Exercise directions: Go through the data and say how many lines include the string "after"; return only the figure.

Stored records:
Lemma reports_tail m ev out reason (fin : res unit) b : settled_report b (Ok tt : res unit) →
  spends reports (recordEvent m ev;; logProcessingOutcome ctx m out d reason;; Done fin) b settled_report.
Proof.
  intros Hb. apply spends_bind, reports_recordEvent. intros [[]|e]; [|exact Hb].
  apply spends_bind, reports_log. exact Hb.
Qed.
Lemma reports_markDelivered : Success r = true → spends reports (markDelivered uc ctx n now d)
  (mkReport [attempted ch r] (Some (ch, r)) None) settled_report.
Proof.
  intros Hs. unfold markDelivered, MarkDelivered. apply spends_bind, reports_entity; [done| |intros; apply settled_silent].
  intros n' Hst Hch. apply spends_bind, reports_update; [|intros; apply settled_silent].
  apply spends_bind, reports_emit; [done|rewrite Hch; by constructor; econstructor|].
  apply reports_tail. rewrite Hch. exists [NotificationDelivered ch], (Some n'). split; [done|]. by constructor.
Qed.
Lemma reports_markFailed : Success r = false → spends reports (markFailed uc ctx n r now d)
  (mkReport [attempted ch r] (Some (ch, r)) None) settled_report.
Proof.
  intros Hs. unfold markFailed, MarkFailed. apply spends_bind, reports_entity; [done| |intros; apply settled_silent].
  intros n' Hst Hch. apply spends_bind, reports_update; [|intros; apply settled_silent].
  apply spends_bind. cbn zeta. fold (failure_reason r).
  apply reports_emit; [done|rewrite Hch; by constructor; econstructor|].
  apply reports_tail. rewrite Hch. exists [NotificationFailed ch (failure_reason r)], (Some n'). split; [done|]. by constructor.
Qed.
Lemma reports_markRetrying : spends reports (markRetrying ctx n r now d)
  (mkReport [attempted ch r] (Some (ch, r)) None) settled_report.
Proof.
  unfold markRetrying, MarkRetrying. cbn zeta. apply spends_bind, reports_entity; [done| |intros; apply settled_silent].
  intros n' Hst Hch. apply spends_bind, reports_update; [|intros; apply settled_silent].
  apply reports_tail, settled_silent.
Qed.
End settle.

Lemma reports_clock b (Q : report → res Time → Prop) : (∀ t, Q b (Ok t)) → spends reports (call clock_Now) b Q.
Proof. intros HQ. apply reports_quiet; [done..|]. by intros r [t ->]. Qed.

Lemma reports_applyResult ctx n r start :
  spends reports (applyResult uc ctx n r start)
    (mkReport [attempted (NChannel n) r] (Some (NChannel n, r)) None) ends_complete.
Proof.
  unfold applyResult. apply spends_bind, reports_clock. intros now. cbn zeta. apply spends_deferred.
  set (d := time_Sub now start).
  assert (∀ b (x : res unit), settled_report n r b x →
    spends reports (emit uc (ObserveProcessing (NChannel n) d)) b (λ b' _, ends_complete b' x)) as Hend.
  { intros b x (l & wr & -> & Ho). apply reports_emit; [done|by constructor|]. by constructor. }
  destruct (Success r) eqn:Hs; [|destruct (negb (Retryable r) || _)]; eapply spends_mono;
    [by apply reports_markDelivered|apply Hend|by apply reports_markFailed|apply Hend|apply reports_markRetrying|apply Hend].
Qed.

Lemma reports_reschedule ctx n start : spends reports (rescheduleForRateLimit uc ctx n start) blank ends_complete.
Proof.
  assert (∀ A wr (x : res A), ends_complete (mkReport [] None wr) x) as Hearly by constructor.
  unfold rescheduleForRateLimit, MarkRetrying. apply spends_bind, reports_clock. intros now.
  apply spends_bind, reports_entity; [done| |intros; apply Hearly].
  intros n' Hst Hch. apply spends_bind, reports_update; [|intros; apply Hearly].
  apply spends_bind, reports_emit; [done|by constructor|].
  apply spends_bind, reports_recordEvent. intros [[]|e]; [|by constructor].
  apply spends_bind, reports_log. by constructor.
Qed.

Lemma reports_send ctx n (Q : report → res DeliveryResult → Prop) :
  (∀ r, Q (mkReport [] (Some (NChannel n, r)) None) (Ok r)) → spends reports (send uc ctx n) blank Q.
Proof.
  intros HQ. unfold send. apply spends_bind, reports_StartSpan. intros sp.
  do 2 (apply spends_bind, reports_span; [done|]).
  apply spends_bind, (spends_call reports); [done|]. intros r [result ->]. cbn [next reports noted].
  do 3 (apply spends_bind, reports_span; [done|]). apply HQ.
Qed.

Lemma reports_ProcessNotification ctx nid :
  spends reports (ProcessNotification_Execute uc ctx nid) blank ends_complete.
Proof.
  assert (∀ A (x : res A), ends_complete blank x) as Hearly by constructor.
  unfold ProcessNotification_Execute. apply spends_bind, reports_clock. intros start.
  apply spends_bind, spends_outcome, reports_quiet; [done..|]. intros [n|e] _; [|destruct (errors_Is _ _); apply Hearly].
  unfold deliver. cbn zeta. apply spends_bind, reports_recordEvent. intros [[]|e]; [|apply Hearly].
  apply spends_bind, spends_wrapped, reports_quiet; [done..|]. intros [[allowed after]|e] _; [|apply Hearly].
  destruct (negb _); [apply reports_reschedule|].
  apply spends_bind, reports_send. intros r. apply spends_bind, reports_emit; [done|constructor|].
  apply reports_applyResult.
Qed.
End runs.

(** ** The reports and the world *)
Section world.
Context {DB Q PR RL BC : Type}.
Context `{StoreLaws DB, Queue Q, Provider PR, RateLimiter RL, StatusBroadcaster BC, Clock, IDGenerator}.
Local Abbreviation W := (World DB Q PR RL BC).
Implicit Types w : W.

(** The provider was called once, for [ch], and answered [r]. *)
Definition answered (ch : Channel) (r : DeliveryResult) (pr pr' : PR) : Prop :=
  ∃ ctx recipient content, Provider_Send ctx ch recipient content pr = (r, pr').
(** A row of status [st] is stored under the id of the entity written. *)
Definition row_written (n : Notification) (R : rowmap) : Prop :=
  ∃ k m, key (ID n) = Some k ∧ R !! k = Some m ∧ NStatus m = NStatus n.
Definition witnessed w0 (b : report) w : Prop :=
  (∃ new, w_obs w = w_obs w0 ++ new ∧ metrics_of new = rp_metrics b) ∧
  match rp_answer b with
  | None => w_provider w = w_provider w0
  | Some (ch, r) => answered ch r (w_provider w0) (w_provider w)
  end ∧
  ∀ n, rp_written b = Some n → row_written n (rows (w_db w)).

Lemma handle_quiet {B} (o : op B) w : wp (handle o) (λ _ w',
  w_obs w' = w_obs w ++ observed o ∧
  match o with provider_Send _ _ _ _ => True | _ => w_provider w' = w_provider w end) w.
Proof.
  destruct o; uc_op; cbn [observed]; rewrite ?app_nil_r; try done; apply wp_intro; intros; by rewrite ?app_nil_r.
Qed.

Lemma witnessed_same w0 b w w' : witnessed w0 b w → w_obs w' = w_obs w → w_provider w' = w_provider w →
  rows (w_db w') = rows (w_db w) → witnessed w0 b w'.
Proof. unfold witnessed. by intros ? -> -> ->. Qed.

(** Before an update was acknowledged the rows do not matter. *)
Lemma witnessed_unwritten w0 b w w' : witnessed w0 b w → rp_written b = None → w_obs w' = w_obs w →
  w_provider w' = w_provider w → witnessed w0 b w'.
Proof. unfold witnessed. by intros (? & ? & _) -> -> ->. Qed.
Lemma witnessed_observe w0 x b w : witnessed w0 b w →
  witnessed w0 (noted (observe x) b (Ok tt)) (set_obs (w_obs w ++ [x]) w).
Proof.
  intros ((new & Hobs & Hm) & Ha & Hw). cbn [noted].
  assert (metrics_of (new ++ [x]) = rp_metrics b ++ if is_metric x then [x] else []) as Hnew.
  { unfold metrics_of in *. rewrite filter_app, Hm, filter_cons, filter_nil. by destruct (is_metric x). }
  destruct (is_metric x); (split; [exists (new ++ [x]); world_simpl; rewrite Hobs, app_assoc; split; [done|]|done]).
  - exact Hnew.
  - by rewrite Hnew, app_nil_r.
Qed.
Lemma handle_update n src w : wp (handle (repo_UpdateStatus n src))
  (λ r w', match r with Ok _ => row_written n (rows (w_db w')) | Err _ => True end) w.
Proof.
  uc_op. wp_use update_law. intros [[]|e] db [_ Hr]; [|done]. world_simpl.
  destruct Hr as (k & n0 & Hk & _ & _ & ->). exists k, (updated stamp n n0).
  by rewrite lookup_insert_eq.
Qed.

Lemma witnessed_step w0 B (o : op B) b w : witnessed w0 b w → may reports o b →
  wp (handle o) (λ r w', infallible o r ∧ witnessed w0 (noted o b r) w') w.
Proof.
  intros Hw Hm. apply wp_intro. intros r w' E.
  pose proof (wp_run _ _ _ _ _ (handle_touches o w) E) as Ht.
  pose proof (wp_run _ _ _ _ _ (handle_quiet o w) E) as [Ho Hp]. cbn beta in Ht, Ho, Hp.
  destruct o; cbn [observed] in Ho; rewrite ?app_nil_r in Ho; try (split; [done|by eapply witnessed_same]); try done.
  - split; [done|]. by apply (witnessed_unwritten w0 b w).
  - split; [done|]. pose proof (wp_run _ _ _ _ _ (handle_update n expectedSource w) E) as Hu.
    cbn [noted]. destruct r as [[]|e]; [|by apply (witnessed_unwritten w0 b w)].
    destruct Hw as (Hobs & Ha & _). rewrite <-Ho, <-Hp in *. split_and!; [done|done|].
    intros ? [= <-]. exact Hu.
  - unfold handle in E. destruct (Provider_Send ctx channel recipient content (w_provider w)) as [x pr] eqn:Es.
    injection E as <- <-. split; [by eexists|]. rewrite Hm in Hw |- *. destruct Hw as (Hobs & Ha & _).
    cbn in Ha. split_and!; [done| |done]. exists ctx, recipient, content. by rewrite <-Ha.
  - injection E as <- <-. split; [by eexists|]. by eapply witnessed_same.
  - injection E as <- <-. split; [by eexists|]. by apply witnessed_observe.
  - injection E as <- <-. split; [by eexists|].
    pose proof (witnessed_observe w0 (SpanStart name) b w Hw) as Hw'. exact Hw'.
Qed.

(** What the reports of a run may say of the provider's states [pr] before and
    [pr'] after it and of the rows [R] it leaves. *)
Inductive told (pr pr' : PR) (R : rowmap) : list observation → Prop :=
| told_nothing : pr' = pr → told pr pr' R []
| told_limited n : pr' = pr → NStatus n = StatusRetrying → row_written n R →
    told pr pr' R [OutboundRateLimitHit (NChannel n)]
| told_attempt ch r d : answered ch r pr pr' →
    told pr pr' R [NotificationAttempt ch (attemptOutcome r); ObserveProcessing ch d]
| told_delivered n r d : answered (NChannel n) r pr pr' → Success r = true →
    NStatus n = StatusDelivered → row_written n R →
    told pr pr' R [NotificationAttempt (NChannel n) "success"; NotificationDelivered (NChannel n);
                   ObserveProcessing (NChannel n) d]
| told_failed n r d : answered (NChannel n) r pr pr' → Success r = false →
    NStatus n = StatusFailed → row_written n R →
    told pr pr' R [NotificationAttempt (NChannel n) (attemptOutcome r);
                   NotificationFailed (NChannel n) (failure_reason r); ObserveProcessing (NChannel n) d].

Response below: 2